As 2022 ends the Boy and I have left Marple and moved in with R across the other side of South Manchester. As the Boy’s mum doesn’t live far from Marple I make sure I regularly visit the boat on swap days. Being a cruiser stern, water can get in the engine bay and it can build up a fair bit of water so regular checks are really critical and over the run up to Christmas the temperatures dropped and the canal froze so I upped the number of visits. On my Christmas Eve check, I pump the little water that was present out the bilge and made doubly sure the remote heating and dehumidifier was properly working and left her to enjoy Christmas safe in the knowledge everything was usual.

Note: At home I have Home Assistant, a smart home system that enables me to control the house lights, smart plugs and all sorts of things over the internet. Following an incident of frozen pipes in 2021 I added the boat into this via a Zerotier network node so that I can remotely monitor the boat’s temperature and humidity so that I can switch on an oil filled radiator and a dehumidifier via smart plugs on the boat as the situation dictates.
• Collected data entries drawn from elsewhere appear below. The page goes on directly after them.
(** [new HyperspeedApp(container, options)]: what the [new] expression
    does, returning or throwing, and the instance as the page then holds
    it.  When the check of the libraries fails the constructor returns at
    once.  Otherwise the renderer is set up, the canvas appended and the
    listeners registered ([constructor]) before [initSceneObjects()] runs;
    when that throws, the constructor throws, and what it has done so far
    stays done; when it returns, the first frame follows. *)
Definition HyperspeedApp_constructor (page : Page) (sticks : LightsSticks)
    (g : rng) : completion unit * HyperspeedApp :=
  let this := constructor page (ls_options sticks) in
  if libraries page then
    match fst (initSceneObjects_run sticks g) with
    | Normal _ => tick 0 this
    | Throw e => (Throw e, this)
    end
  else (Normal tt, this).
Note: At home I have Home Assistant, a smart home system that enables me to control the house lights, smart plugs and all sorts of things over the internet. Following an incident of frozen pipes in 2021 I added the boat into this via a Zerotier network node so that I can remotely monitor the boat’s temperature and humidity so that I can switch on an oil filled radiator and a dehumidifier via smart plugs on the boat as the situation dictates.
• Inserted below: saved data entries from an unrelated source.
(** * Chalith component: the epoch barrier of a SimCES simulation component

    Shallow embedding of [chalith_component/chalith_component.py] and
    [chalith_component/chalith_message.py].

    The component is an asyncio object whose coroutines run one at a time on
    a single event loop; every [await] in the two files is a plain call into
    the next coroutine, so each coroutine is embedded as a function from the
    component's state to its new state (and its return value).  Python sets
    of participant names are [gset string], Python [int] is [Z], Python
    [str] is [string] and [+] on [str] is [String.append]. *)

From Stdlib Require Import ZArith Ascii.
From stdpp Require Import gmap strings list.

(** ** chalith_message.py *)

Module ChalithMessage.

(** The values a decoded JSON document can hold ([Dict[str, Any]]). *)
#[local] Set Warnings "-register-all".
Inductive Any : Type :=
| PyNone
| PyBool (b : bool)
| PyInt (z : Z)
| PyStr (s : string)
| PyList (l : list Any).

(** The attributes of a [ChalithMessage] that the component reads: those
    inherited from [AbstractResultMessage] and the one the class adds
    ([MESSAGE_ATTRIBUTES = {"ChalithValue": "chalith_value"}]). *)
Record t : Type := {
  message_id : string;
  source_process_id : string;
  epoch_number : Z;
  triggering_message_ids : list string;
  chalith_value : string
}.

(** The exception classes [from_json] distinguishes; [MessageError] stands
    for the class and its subclasses, [OtherException] for every class that
    is none of the three. *)
Inductive PyException : Type :=
| TypeError
| ValueError
| MessageError
| OtherException.

(** What a call does: it returns a value or it raises. *)
Inductive Outcome (A : Type) : Type :=
| Return (a : A)
| Raise (e : PyException).
Arguments Return {A} a.
Arguments Raise {A} e.

(** [_check_chalith_value]: [isinstance(chalith_value, str)]. *)
Definition _check_chalith_value (chalith_value : Any) : bool :=
  match chalith_value with
  | PyStr _ => true
  | _ => false
  end.

(** The clause [except (TypeError, ValueError, MessageError)]. *)
Definition caught (e : PyException) : bool :=
  match e with
  | TypeError | ValueError | MessageError => true
  | OtherException => false
  end.

Section FromJson.

(** [cls]: the constructor, called on the unpacked dictionary.  It is
    inherited from [AbstractResultMessage], which is not part of these two
    files; it is a parameter of [from_json]. *)
Variable cls : gmap string Any → Outcome t.

(** [from_json]: the [try] returns the constructed object, the [except]
    clause turns the three caught classes into [None]; any other exception
    leaves the [try] statement unhandled. *)
Definition from_json (json_message : gmap string Any) : Outcome (option t) :=
  match cls json_message with
  | Return message_object => Return (Some message_object)
  | Raise e => if caught e then Return None else Raise e
  end.

End FromJson.



(** The class attributes of [ChalithMessage]. *)
Definition CLASS_MESSAGE_TYPE : string := "Chalith".
Definition CHALITH_VALUE_ATTRIBUTE : string := "ChalithValue".
Definition CHALITH_VALUE_PROPERTY : string := "chalith_value".

(** [MESSAGE_ATTRIBUTES]: JSON attribute name to property name. *)
Definition MESSAGE_ATTRIBUTES : gmap string string :=
  {[CHALITH_VALUE_ATTRIBUTE := CHALITH_VALUE_PROPERTY]}.

(** [MESSAGE_ATTRIBUTES_FULL]: the dictionary display that unpacks the table
    of [AbstractResultMessage] first and [MESSAGE_ATTRIBUTES] second, so an
    entry of the second replaces one of the first under the same key.  The
    table of the parent class is not part of these files; it is the
    argument. *)
Definition MESSAGE_ATTRIBUTES_FULL (parent : gmap string string)
    : gmap string string :=
  MESSAGE_ATTRIBUTES ∪ parent.

End ChalithMessage.

(** ** chalith_component.py *)

(** What [general_message_handler] is handed: [isinstance(message_object,
    ChalithMessage)] holds or it does not. *)
Inductive MessageObject : Type :=
| IsChalithMessage (m : ChalithMessage.t)
| OtherMessage.

(** What the component hands to the message bus: the result message built
    by [_send_chalith_message] from its three keyword arguments, or the
    error message of its [except] clause. *)
Inductive Outgoing : Type :=
| ResultMessage (EpochNumber : Z) (TriggeringMessageIds : list string)
    (ChalithValue : string)
| ErrorMessage (description : string).

(** The attributes of [ChalithComponent].  [chalith_value] and
    [_input_components] are set by [__init__] and never assigned again;
    [_current_message] and [_current_input_components] are the per-epoch
    attributes of this class; [_latest_epoch] and [_triggering_message_ids]
    are attributes of the base class that this class reads and appends to;
    [sent] is the sequence of messages given to [_rabbitmq_client], oldest
    first. *)
Record ChalithComponent : Type := {
  chalith_value : string;
  _input_components : gset string;
  _current_message : string;
  _current_input_components : gset string;
  _latest_epoch : Z;
  _triggering_message_ids : list string;
  sent : list Outgoing
}.

Definition set_current_message (v : string) (self : ChalithComponent) :=
  {| chalith_value := chalith_value self;
     _input_components := _input_components self;
     _current_message := v;
     _current_input_components := _current_input_components self;
     _latest_epoch := _latest_epoch self;
     _triggering_message_ids := _triggering_message_ids self;
     sent := sent self |}.

Definition set_current_input_components (v : gset string)
    (self : ChalithComponent) :=
  {| chalith_value := chalith_value self;
     _input_components := _input_components self;
     _current_message := _current_message self;
     _current_input_components := v;
     _latest_epoch := _latest_epoch self;
     _triggering_message_ids := _triggering_message_ids self;
     sent := sent self |}.

Definition set_latest_epoch (v : Z) (self : ChalithComponent) :=
  {| chalith_value := chalith_value self;
     _input_components := _input_components self;
     _current_message := _current_message self;
     _current_input_components := _current_input_components self;
     _latest_epoch := v;
     _triggering_message_ids := _triggering_message_ids self;
     sent := sent self |}.

Definition set_triggering_message_ids (v : list string)
    (self : ChalithComponent) :=
  {| chalith_value := chalith_value self;
     _input_components := _input_components self;
     _current_message := _current_message self;
     _current_input_components := _current_input_components self;
     _latest_epoch := _latest_epoch self;
     _triggering_message_ids := v;
     sent := sent self |}.

Definition send_message (o : Outgoing) (self : ChalithComponent) :=
  {| chalith_value := chalith_value self;
     _input_components := _input_components self;
     _current_message := _current_message self;
     _current_input_components := _current_input_components self;
     _latest_epoch := _latest_epoch self;
     _triggering_message_ids := _triggering_message_ids self;
     sent := sent self ++ [o] |}.

(** [clear_epoch_variables]. *)
Definition clear_epoch_variables (self : ChalithComponent) : ChalithComponent :=
  set_current_input_components ∅ (set_current_message "" self).

(** [all_messages_received_for_epoch]: [==] on two Python sets. *)
Definition all_messages_received_for_epoch (self : ChalithComponent) : bool :=
  bool_decide (_input_components self = _current_input_components self).

Section Component.

(** [_message_generator.get_message(ChalithMessage, ...)] checks the three
    attributes in the constructor of the message class, which is not part of
    these files: [message_accepted] says whether it builds the message
    ([true]) or raises [ValueError], [TypeError] or [MessageError]. *)
Variable message_accepted : Z → list string → string → bool.

(** [_send_chalith_message]: the result message goes out, or, when building
    it raises, the error message does. *)
Definition _send_chalith_message (self : ChalithComponent) : ChalithComponent :=
  if message_accepted (_latest_epoch self) (_triggering_message_ids self)
       (_current_message self)
  then send_message
         (ResultMessage (_latest_epoch self) (_triggering_message_ids self)
            (_current_message self)) self
  else send_message
         (ErrorMessage "Internal error when creating result message.") self.

(** [process_epoch]: a set is true when it is not empty. *)
Definition process_epoch (self : ChalithComponent) : ChalithComponent * bool :=
  let self :=
    if bool_decide (_current_input_components self ≠ ∅)
    then set_current_message
           (_current_message self +:+ chalith_value self) self
    else set_current_message (chalith_value self) self in
  (_send_chalith_message self, true).

(** Modelled from the spec: [start_epoch] is a method of the base class
    [AbstractSimulationComponent] (module [tools.components]), which is not
    among the source files.  The spec's control flow: "when Epoch State
    satisfies the completion predicate, Controller invokes Reducer
    finalization, asks Transport Adapter to publish the result"; the result
    says whether the epoch was processed (the caller logs "Waiting for other
    input messages" on [False]). *)
Definition start_epoch (self : ChalithComponent) : ChalithComponent * bool :=
  if all_messages_received_for_epoch self
  then process_epoch self
  else (self, false).

(** [general_message_handler]; the logging calls have no effect on the
    component. *)
Definition general_message_handler (self : ChalithComponent)
    (message_object : MessageObject) (message_routing_key : string)
    : ChalithComponent :=
  match message_object with
  | IsChalithMessage message_object =>
      if bool_decide (ChalithMessage.source_process_id message_object
                        ∉ _input_components self)
      then self
      else if bool_decide (ChalithMessage.source_process_id message_object
                             ∈ _current_input_components self)
      then self
      else
        let self :=
          set_current_input_components
            ({[ChalithMessage.source_process_id message_object]}
               ∪ _current_input_components self) self in
        let self :=
          set_current_message
            (_current_message self
               +:+ ChalithMessage.chalith_value message_object) self in
        let self :=
          set_triggering_message_ids
            (_triggering_message_ids self
               ++ [ChalithMessage.message_id message_object]) self in
        fst (start_epoch self)
  | OtherMessage => self
  end.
Christmas was as busy as usual and we start the new year with my parents visiting and so on the 2nd January (a bank holiday in the UK) about 2:30 we sit down to have our 3rd (or even perhaps 4th) “Christmas dinner” of the season. As usual was cooking and so I missed the multiple phone calls from an unknown mobile number. However as the meal was complete and the others tidy away the mains to get space for desert I check my phone and notice the multiple calls and a voicemail… Multiple calls from the same number on a bank holiday (or indeed any day are not usual) and as there was a voicemail I decide to listen to it and I hear the words that will remain with me for some time…
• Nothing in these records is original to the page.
Lemma promote_unigram_fixed_iff u :
  bigrams_ok (bigrams u) →
  promote_unigram u = u ↔
  strict_head (bigrams u) ∧ ∀ bn, bn ∈ bigrams u → strict_head (child bn).
Proof.
  intros Hok. destruct u as [c l]. simpl in *.
  pose proof Hok as [Hnd Hall].
  set (L := TrigramModel.with_child promote <$> l).
  assert (NoDup (data <$> L)) as HndL by (by unfold L; rewrite data_with_child).
  assert (Forall (λ n, -1 <= cnt n) L) as HgeL.
  { apply (Forall_cnt_with_child promote (λ c, -1 <= c)), bigrams_ok_cnt, Hok. }
  assert (∀ bn, bn ∈ l →
            promote (child bn) = child bn ↔ strict_head (child bn)) as Hchild.
  { intros bn Hbn. pose proof (bigrams_ok_child _ _ Hok Hbn) as Ht.
    apply promote_fixed_iff; [apply Ht | by apply trigrams_ok_cnt]. }
  unfold promote_unigram. simpl. fold L. split.
  - intros Heq. injection Heq as Heq.
    assert (L = l) as HL.
    { destruct (decide (L = [])) as [HL|Hne].
      - rewrite HL in Heq. by rewrite <-Heq.
      - destruct (promote_spec L Hne HgeL) as (j & h & Hh & Hp & _).
        rewrite Hp in Heq. destruct j as [|j].
        + rewrite <-Heq. destruct L; by simplify_eq/=.
        + exfalso. destruct l as [|x l']; [done|]. injection Heq as -> _.
          assert (data <$> L = data <$> x :: l') as Hd
            by apply data_with_child.
          assert ((data <$> L) !! 0%nat = Some (data x)) as H0
            by (by rewrite Hd).
          assert ((data <$> L) !! S j = Some (data x)) as Hj
            by (by rewrite list_lookup_fmap, Hh).
          by pose proof (NoDup_lookup _ _ _ _ HndL H0 Hj). }
    rewrite HL in Heq. split.
    + apply promote_fixed_iff; [done| |done]. by apply bigrams_ok_cnt.
    + intros bn Hbn. apply Hchild; [done|].
      by apply (fmap_with_child_fixed l).
  - intros [Hs Hc]. f_equal.
    assert (L = l) as ->.
    { apply fmap_with_child_fixed. intros bn Hbn. apply Hchild; auto. }
    apply promote_fixed_iff; [done| |done]. by apply bigrams_ok_cnt.
Qed.

Lemma fmap_fixed (f : Unigram → Unigram) (fw : gmap string Unigram) :
  f <$> fw = fw ↔ ∀ a u, fw !! a = Some u → f u = u.
Proof.
  split.
  - intros Heq a u Hu. apply (f_equal (λ m : gmap string Unigram, m !! a)) in Heq.
    rewrite lookup_fmap, Hu in Heq. by simplify_eq/=.
  - intros Hall. apply map_eq. intros a. rewrite lookup_fmap.
    destruct (fw !! a) as [u|] eqn:Hu; [|done]. simpl. f_equal. by apply (Hall a).
Qed.

(** C3, as stated, fails on the worked example: after one [finish()] the
    list of third words of [x y] is [z; w], after a second one it is
    [w; z]. *)
Lemma finish_twice_counterexample :
  ∃ m m1 m2,
    TrigramModel.run (TrigramModel.training [doc1]) TrigramModel.init = Ok m ∧
    TrigramModel.finish m = Ok m1 ∧
    TrigramModel.finish m1 = Ok m2 ∧
    data <$> trigram_container (TrigramModel.first_words m1) "x" "y" = ["z"; "w"]%string ∧
    data <$> trigram_container (TrigramModel.first_words m2) "x" "y" = ["w"; "z"]%string.
Proof.
  destruct (run_training_ok [doc1] TrigramModel.init) as [m Hm].
  exists m. do 2 eexists.
  split; [done|]. split; [apply finish_eq|]. split; [apply finish_eq|].
  vm_compute in Hm. injection Hm as <-. by vm_compute.
Qed.

(** C3, amended. After complete training cycles, a second [finish()] never
    raises, and it leaves the model exactly as the first one left it if and
    only if, in the model the first one left, the head of every list is
    strictly ahead of every other entry of that list (no tie for the
    maximum count). *)
Theorem finish_twice (docs : list TrigramModel.document) :
  ∃ m m1 m2,
    TrigramModel.run (TrigramModel.training docs) TrigramModel.init = Ok m ∧
    TrigramModel.finish m = Ok m1 ∧
    TrigramModel.finish m1 = Ok m2 ∧
    (m2 = m1 ↔
     ∀ a u, TrigramModel.first_words m1 !! a = Some u →
       strict_head (bigrams u) ∧ ∀ bn, bn ∈ bigrams u → strict_head (child bn)).
Proof.
  destruct (run_training_ok docs TrigramModel.init) as [m Hm].
  exists m. do 2 eexists.
  split; [done|]. split; [apply finish_eq|]. split; [apply finish_eq|].
  simpl. pose proof (dict_ok_promote _ (run_dict_ok _ _ Hm)) as Hok.
  set (fw1 := promote_unigram <$> TrigramModel.first_words m) in *.
  split.
  - intros Heq. injection Heq as Heq. intros a u Hu.
    apply promote_unigram_fixed_iff; [apply (dict_ok_lookup fw1 a u Hok Hu)|].
    by apply (proj1 (fmap_fixed promote_unigram fw1) Heq a).
  - intros Hall. f_equal. apply fmap_fixed. intros a u Hu.
    apply promote_unigram_fixed_iff; [apply (dict_ok_lookup fw1 a u Hok Hu)|].
    by apply (Hall a).
Qed.

(** ** [end_input] *)

Lemma item_cnt_count_bigram l p k b :
  item_cnt (TrigramModel._count_bigram l p k) b =
  item_cnt l b + (if decide (p = b) then 1 else 0).
Proof.
  unfold item_cnt, TrigramModel._count_bigram.
  change (getitem (update_item ?f ?l' p) b)
    with (getitem (count_item f [] l p) b).
  rewrite getitem_count_item by done.
  case_decide as Hpb; [|lia]. subst b. simpl.
  by destruct (getitem l p).
Qed.

Lemma getitem_count_bigram_is_Some l p k :
  is_Some (getitem (TrigramModel._count_bigram l p k) p).
Proof.
  unfold TrigramModel._count_bigram.
  change (getitem (update_item ?f ?l' p) p)
    with (getitem (count_item f [] l p) p).
  rewrite getitem_count_item by done. rewrite decide_True by done. by eexists.
Qed.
“Hi Simon, it’s Colin, your boat is on the bottom”.

I think that can’t be true so I quickly check Home Assistant and confirm the boat is not reporting home and hadn’t been since about 7am that morning… fortunately I hadn’t had more than a glass of wine at that point so Dad and I jump into my car and drive to the marina and indeed the boat is sat on the bottom of the marina. The light was going so nothing we could do that night but set an alarm and ring the insurance company the next morning and work out what to do next.

A bit of background into my narrowboat project

In late 2016 my parents bought “Forget Me Not”, a 40ft cruiser stern narrowboat in Devizes, Wiltshire as an option to use as a movable base for my Dad whilst he was working on IT contracts in the run up to his retirement.
According to a survey they had done when purchsing the boat was apparently made by Brummagen Boats some time in the early 1980s it is powered by a raw water cooled BMC 1500 and at some point has been overplated it’s life before us (this is not unusal for a boat of this age).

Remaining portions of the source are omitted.